(** In channel E the everyone overwrite allows SEND_MESSAGES; the
    overwrite of M denies SEND_MESSAGES and allows ADD_REACTIONS. From 1024
    the result is 1088: VIEW_CHANNEL and ADD_REACTIONS, without
    SEND_MESSAGES. *)
Lemma X24_witness :
  everyoneOverwrite Snapshots.channelEveryoneMember 1024
    ≫= roleOverwrites Snapshots.memberM Snapshots.channelEveryoneMember = Return 3072
  ∧ channelOverwritesFrom platformPermissions Snapshots.cacheG "M"
      Snapshots.channelEveryoneMember 1024
    = Return "1088"
  ∧ Z.land 1088 (platformPermissions SEND_MESSAGES) = 0
  ∧ Z.land 1088 (platformPermissions ADD_REACTIONS) = platformPermissions ADD_REACTIONS.
Proof.
  destruct (X24_member_overwrite_applied_last platformPermissions Snapshots.cacheG
              "M" Snapshots.memberM Snapshots.channelEveryoneMember
              (Overwrite.mk "M" "64" "2048") 1024 3072 2048 64
              eq_refl eq_refl eq_refl eq_refl eq_refl eq_refl)
    as (Hreturn & Hdenied & Hallowed).
  split; [ reflexivity | split; [ exact Hreturn | split ] ].
  - apply (Hdenied SEND_MESSAGES); reflexivity.
  - apply (Hallowed ADD_REACTIONS); reflexivity.
Defined.

(** The invariant of C10 on the snapshot of §8: the base permissions of M,
    what lines 73-115 return for channel C, the sentinel of the channel P
    outside any guild, and the agreement of the two tests on "3072" and on
    the owner's "8". *)
Lemma C10_witness :
  Spec.sentinelOrClear platformPermissions "3072"
  ∧ Spec.sentinelOrClear platformPermissions "1024"
  ∧ Spec.sentinelOrClear platformPermissions "8"
  ∧ (∃ z, JS.StringToBigInt "3072" = Some z
          ∧ ("3072" = "8" ↔ Z.land z (platformPermissions ADMINISTRATOR) ≠ 0))
  ∧ (∃ z, JS.StringToBigInt "8" = Some z
          ∧ ("8" = "8" ↔ Z.land z (platformPermissions ADMINISTRATOR) ≠ 0)).
Proof.
  pose proof (C10_sentinel_or_administrator_clear platformPermissions Snapshots.cacheG)
    as (Hbase & Hchannel & Hfrom & Hagree).
  assert (Spec.noAdministratorOverwrite platformPermissions Snapshots.channelC) as Hno
    by (repeat constructor).
  split; [ | split; [ | split; [ | split ] ] ].
  - apply (Hbase "M" "G"). reflexivity.
  - apply (Hfrom "M" "1024" Snapshots.channelC 3072 Hno). reflexivity.
  - apply (Hchannel "M" "P" "8" Snapshots.channelP); [ reflexivity | constructor | reflexivity ].
  - apply (Hagree eq_refl). apply (Hbase "M" "G"). reflexivity.
  - apply (Hagree eq_refl). apply (Hbase "O" "G"). reflexivity.
Defined.

(** * Further properties of the helpers *)

(** ** Validation and missing permissions *)

Section MoreOnPermissionSets.

Variable Permissions : Permission → Z.
Variable cache : Cache.

Lemma everyPermission_forallb (permissionBits : string) (z : Z)
    (permissions : list Permission) :
  JS.StringToBigInt permissionBits = Some z →
  everyPermission Permissions permissionBits permissions
  = Return (forallb (λ p, truthy_bigint (Z.land z (Permissions p))) permissions).
Proof.
  intros Hz. induction permissions as [ | p permissions IH ]; [ done | ].
  cbn [everyPermission forallb]. unfold BigInt. rewrite Hz. cbn [mbind completion_bind].
  destruct (truthy_bigint (Z.land z (Permissions p))); [ exact IH | done ].
Qed.

Lemma forallb_filter_nil (z : Z) (permissions : list Permission) :
  forallb (λ p, truthy_bigint (Z.land z (Permissions p))) permissions = true
  ↔ filter (λ p, Z.land z (Permissions p) = 0) permissions = [].
Proof.
  induction permissions as [ | p permissions IH ]; [ done | ].
  cbn [forallb]. rewrite filter_cons.
  destruct (truthy_bigint (Z.land z (Permissions p))) eqn:Hp.
  - apply truthy_bigint_true in Hp. rewrite decide_False by done. exact IH.
  - apply truthy_bigint_false in Hp. rewrite decide_True by done. done.
Qed.

(** Both helpers on a bit string that denotes the mask [z]. *)
Lemma validate_and_missing (permissionBits : string) (z : Z)
    (permissions : list Permission) :
  JS.StringToBigInt permissionBits = Some z →
  validatePermissions Permissions permissionBits permissions
  = Return (bool_decide (permissionBits = "8")
            || forallb (λ p, truthy_bigint (Z.land z (Permissions p))) permissions)
  ∧ missingPermissions Permissions permissionBits permissions
    = Return (if bool_decide (permissionBits = "8") then []
              else filter (λ p, Z.land z (Permissions p) = 0) permissions).
Proof.
  intros Hz. unfold validatePermissions, missingPermissions.
  destruct (String.eqb_spec permissionBits "8") as [ -> | Hne ].
  - by rewrite bool_decide_eq_true_2.
  - rewrite bool_decide_eq_false_2 by done.
    by rewrite (everyPermission_forallb _ z), (missingLoop_filter _ _ z).
Qed.

(** X1. On a bit string that is an integer literal (the sentinel
    included), [validatePermissions] and [missingPermissions] both return, and
    the first answers true exactly when the second returns the empty list. *)
Theorem X1_valid_iff_nothing_missing (permissionBits : string) (z : Z)
    (permissions : list Permission) :
  JS.StringToBigInt permissionBits = Some z →
  ∃ (valid : bool) (missing : list Permission),
    validatePermissions Permissions permissionBits permissions = Return valid
    ∧ missingPermissions Permissions permissionBits permissions = Return missing
    ∧ (valid = true ↔ missing = []).
Proof.
  intros Hz. destruct (validate_and_missing _ _ permissions Hz) as [-> ->].
  eexists _, _. split; [ done | split; [ done | ] ].
  destruct (bool_decide (permissionBits = "8")); [ done | ].
  cbn [orb]. apply forallb_filter_nil.
Qed.

(** X2. On a bit string that is no integer literal, both helpers return
    (true, and the empty list) when no permission is asked for, the string
    not being read, and both throw a SyntaxError as soon as one is asked
    for. *)
Theorem X2_bits_not_a_literal (permissionBits : string) :
  JS.StringToBigInt permissionBits = None →
  validatePermissions Permissions permissionBits [] = Return true
  ∧ missingPermissions Permissions permissionBits [] = Return []
  ∧ ∀ (p : Permission) (permissions : list Permission),
      validatePermissions Permissions permissionBits (p :: permissions) = Throw SyntaxError
      ∧ missingPermissions Permissions permissionBits (p :: permissions) = Throw SyntaxError.
Proof.
  intros Hnone. unfold validatePermissions, missingPermissions.
  destruct (String.eqb_spec permissionBits "8") as [ -> | Hne ]; [ discriminate | ].
  repeat split; cbn [everyPermission missingLoop]; unfold BigInt; by rewrite Hnone.
Qed.

(** X3. [hasRolePermissions] and [throwOnMissingGuildPermission] agree on
    every input: when the first answers true the second returns; when it
    answers false the second throws the MISSING_ error of one of the
    permissions asked for; when it fails the second fails with the same
    error. *)
Theorem X3_has_agrees_with_throw (memberID guildID : string)
    (permissions : list Permission) :
  match await (hasRolePermissions Permissions cache memberID guildID permissions) with
  | Return true =>
      await (throwOnMissingGuildPermission Permissions cache memberID guildID permissions)
      = Return tt
  | Return false =>
      ∃ p, p ∈ permissions
           ∧ await (throwOnMissingGuildPermission Permissions cache memberID guildID permissions)
             = Throw (Error ("MISSING_" ++ Permission_name p))
  | Throw e =>
      await (throwOnMissingGuildPermission Permissions cache memberID guildID permissions)
      = Throw e
  end.
Proof.
  unfold hasRolePermissions, throwOnMissingGuildPermission.
  change (await (async ?c)) with c.
  destruct (await (computeBasePermissions Permissions cache memberID guildID))
    as [ bits | e ] eqn:Hbase; [ | done ].
  cbn [mbind completion_bind].
  assert (∃ z, JS.StringToBigInt bits = Some z) as [z Hz].
  { destruct (computeBasePermissions_Return _ _ _ _ _ Hbase) as [ -> | (z & -> & _) ].
    - by exists 8.
    - exists z. apply JSFacts.StringToBigInt_toString. }
  destruct (validate_and_missing _ _ permissions Hz) as [-> ->].
  cbn [mbind completion_bind].
  destruct (bool_decide (bits = "8")); [ done | ]. cbn [orb].
  destruct (forallb _ permissions) eqn:Hall.
  - apply forallb_filter_nil in Hall. by rewrite Hall.
  - destruct (filter _ permissions) as [ | first rest ] eqn:Hfilter.
    + apply forallb_filter_nil in Hfilter. congruence.
    + exists first. split.
      * assert (first ∈ filter (λ p, Z.land z (Permissions p) = 0) permissions) as Hin
          by (rewrite Hfilter; left).
        by apply list_elem_of_filter in Hin as [_ Hin].
      * unfold throwFirstMissing, new_Error. by rewrite Errors_MISSING.
Qed.

End MoreOnPermissionSets.

(** On the snapshot of §8, "3072" is validated against VIEW_CHANNEL and
    SEND_MESSAGES with nothing missing. *)
Lemma X1_witness :
  ∃ (valid : bool) (missing : list Permission),
    validatePermissions platformPermissions "3072" [VIEW_CHANNEL; SEND_MESSAGES] = Return valid
    ∧ missingPermissions platformPermissions "3072" [VIEW_CHANNEL; SEND_MESSAGES]
      = Return missing
    ∧ (valid = true ↔ missing = []).
Proof.
  apply (X1_valid_iff_nothing_missing platformPermissions "3072" 3072). reflexivity.
Defined.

YOUR OBJECTIVE →
The lines to return run from the one containing "- exists z." through the last line of the records above. Give them exactly and include nothing more.

COMPLETED EXERCISE →
    - exists z. apply JSFacts.StringToBigInt_toString. }
  destruct (validate_and_missing _ _ permissions Hz) as [-> ->].
  cbn [mbind completion_bind].
  destruct (bool_decide (bits = "8")); [ done | ]. cbn [orb].
  destruct (forallb _ permissions) eqn:Hall.
  - apply forallb_filter_nil in Hall. by rewrite Hall.
  - destruct (filter _ permissions) as [ | first rest ] eqn:Hfilter.
    + apply forallb_filter_nil in Hfilter. congruence.
    + exists first. split.
      * assert (first ∈ filter (λ p, Z.land z (Permissions p) = 0) permissions) as Hin
          by (rewrite Hfilter; left).
        by apply list_elem_of_filter in Hin as [_ Hin].
      * unfold throwFirstMissing, new_Error. by rewrite Errors_MISSING.
Qed.

End MoreOnPermissionSets.

(** On the snapshot of §8, "3072" is validated against VIEW_CHANNEL and
    SEND_MESSAGES with nothing missing. *)
Lemma X1_witness :
  ∃ (valid : bool) (missing : list Permission),
    validatePermissions platformPermissions "3072" [VIEW_CHANNEL; SEND_MESSAGES] = Return valid
    ∧ missingPermissions platformPermissions "3072" [VIEW_CHANNEL; SEND_MESSAGES]
      = Return missing
    ∧ (valid = true ↔ missing = []).
Proof.
  apply (X1_valid_iff_nothing_missing platformPermissions "3072" 3072). reflexivity.
Defined.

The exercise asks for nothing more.